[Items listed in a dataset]
⁂

Lemma email_and_auth_tokens_round_trip (s s1 : Alembic.Schema) :
  Forall (fun i => Alembic.ix_table i <> "auth_token" /\ Alembic.ix_table i <> "rate_limit")
         (Alembic.indexes s) ->
  Alembic.run (Alembic.upgrade Alembic.email_and_auth_tokens) s = Some s1 ->
  Alembic.run (Alembic.downgrade Alembic.email_and_auth_tokens) s1 = Some s.
Proof.
  intros Hix Hup. cbn [Alembic.upgrade Alembic.email_and_auth_tokens] in Hup.
  do 7 invert_run Hup. cbn [Alembic.run] in Hup. injection Hup as <-.
  destruct (add_column_inv _ _ _ _ Hstep) as [Hixs _].
  apply create_table_inv in Hstep0. destruct Hstep0 as [Hno_at ->].
  apply create_index_inv in Hstep1. subst s3.
  apply create_index_inv in Hstep2. subst s4.
  apply create_table_inv in Hstep3. destruct Hstep3 as [Hno_rl ->].
  apply create_index_inv in Hstep4. subst s6.
  apply create_index_inv in Hstep5. subst s7.
  cbn [Alembic.tables Alembic.indexes] in *.
  assert (Hkeep_rl : Forall (fun i => negb (String.eqb (Alembic.ix_table i) "rate_limit")
                                      = true) (Alembic.indexes s0)).
  { rewrite Hixs. eapply Forall_impl; [| exact Hix]. intros i [_ Hi].
    now apply negb_true_iff, String.eqb_neq. }
  assert (Hkeep_at : Forall (fun i => negb (String.eqb (Alembic.ix_table i) "auth_token")
                                      = true) (Alembic.indexes s0)).
  { rewrite Hixs. eapply Forall_impl; [| exact Hix]. intros i [Hi _].
    now apply negb_true_iff, String.eqb_neq. }
  cbn [Alembic.downgrade Alembic.email_and_auth_tokens Alembic.run Alembic.apply
       Alembic.tables Alembic.indexes].
  rewrite (remove_table_last "rate_limit") by first [exact Hno_rl | reflexivity].
  cbn [option_map].
  rewrite !filter_app, (filter_all_kept _ _ Hkeep_rl). cbn [filter Alembic.ix_table].
  change (String.eqb "auth_token" "rate_limit") with false.
  change (String.eqb "rate_limit" "rate_limit") with true. cbn [negb app].
  rewrite !app_nil_r.
  cbn [Alembic.tables Alembic.indexes].
  rewrite (remove_table_last "auth_token") by first [exact Hno_at | reflexivity].
  cbn [option_map].
  rewrite !filter_app, (filter_all_kept _ _ Hkeep_at). cbn [filter Alembic.ix_table].
  change (String.eqb "auth_token" "auth_token") with true. cbn [negb app].
  rewrite !app_nil_r.
  pose proof (apply_add_then_drop _ _ _ _ Hstep) as Hdrop.
  cbn [Alembic.apply Alembic.col_name] in Hdrop.
  destruct (option_map _ _) as [s' |]; [exact Hdrop | discriminate Hdrop].
Qed.

Lemma column_migrations_round_trip (s s1 : Alembic.Schema) :
  (Alembic.run (Alembic.upgrade Alembic.week_start_monday_column) s = Some s1 ->
   Alembic.run (Alembic.downgrade Alembic.week_start_monday_column) s1 = Some s)
  /\ (Alembic.run (Alembic.upgrade Alembic.note_templates) s = Some s1 ->
      Alembic.run (Alembic.downgrade Alembic.note_templates) s1 = Some s).
Proof.
  split; intros Hup.
  - cbn [Alembic.upgrade Alembic.week_start_monday_column] in Hup.
    invert_run Hup. cbn [Alembic.run] in Hup. injection Hup as <-.
    cbn [Alembic.downgrade Alembic.week_start_monday_column Alembic.run].
    pose proof (apply_add_then_drop _ _ _ _ Hstep) as Hdrop.
    cbn [Alembic.col_name] in Hdrop. now rewrite Hdrop.
  - cbn [Alembic.upgrade Alembic.note_templates] in Hup.
    do 2 invert_run Hup. cbn [Alembic.run] in Hup. injection Hup as <-.
    cbn [Alembic.downgrade Alembic.note_templates Alembic.run].
    pose proof (apply_add_then_drop _ _ _ _ Hstep0) as Hdrop0.
    pose proof (apply_add_then_drop _ _ _ _ Hstep) as Hdrop.
    cbn [Alembic.col_name] in Hdrop0, Hdrop. now rewrite Hdrop0, Hdrop.
Qed.

(** X19. Every migration can be undone: when the upgrade of one of the
    three scripts succeeds on a schema (whose indexes, if any, are not on the
    two tables the scripts create), its downgrade succeeds on the result and
    gives back the schema the upgrade started from, with every table, column
    and index as it was and in its place. *)
Theorem migration_downgrade_undoes_upgrade
    (m : Alembic.Migration) (s s1 : Alembic.Schema) :
  In m Alembic.versions ->
  Forall (fun i => Alembic.ix_table i <> "auth_token" /\ Alembic.ix_table i <> "rate_limit")
         (Alembic.indexes s) ->
  Alembic.run (Alembic.upgrade m) s = Some s1 ->
  Alembic.run (Alembic.downgrade m) s1 = Some s.
Proof.
  intros [<- | [<- | [<- | []]]] Hix Hup.
  - now apply email_and_auth_tokens_round_trip.
  - now apply (proj2 (column_migrations_round_trip s s1)).
  - now apply (proj1 (column_migrations_round_trip s s1)).
Qed.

⁂

* [To do] Would you output the lines from the one that contains "gives back the" to the end of the data, both ends included, exactly as they appear?

* [Answer]
    gives back the schema the upgrade started from, with every table, column
    and index as it was and in its place. *)
Theorem migration_downgrade_undoes_upgrade
    (m : Alembic.Migration) (s s1 : Alembic.Schema) :
  In m Alembic.versions ->
  Forall (fun i => Alembic.ix_table i <> "auth_token" /\ Alembic.ix_table i <> "rate_limit")
         (Alembic.indexes s) ->
  Alembic.run (Alembic.upgrade m) s = Some s1 ->
  Alembic.run (Alembic.downgrade m) s1 = Some s.
Proof.
  intros [<- | [<- | [<- | []]]] Hix Hup.
  - now apply email_and_auth_tokens_round_trip.
  - now apply (proj2 (column_migrations_round_trip s s1)).
  - now apply (proj1 (column_migrations_round_trip s s1)).
Qed.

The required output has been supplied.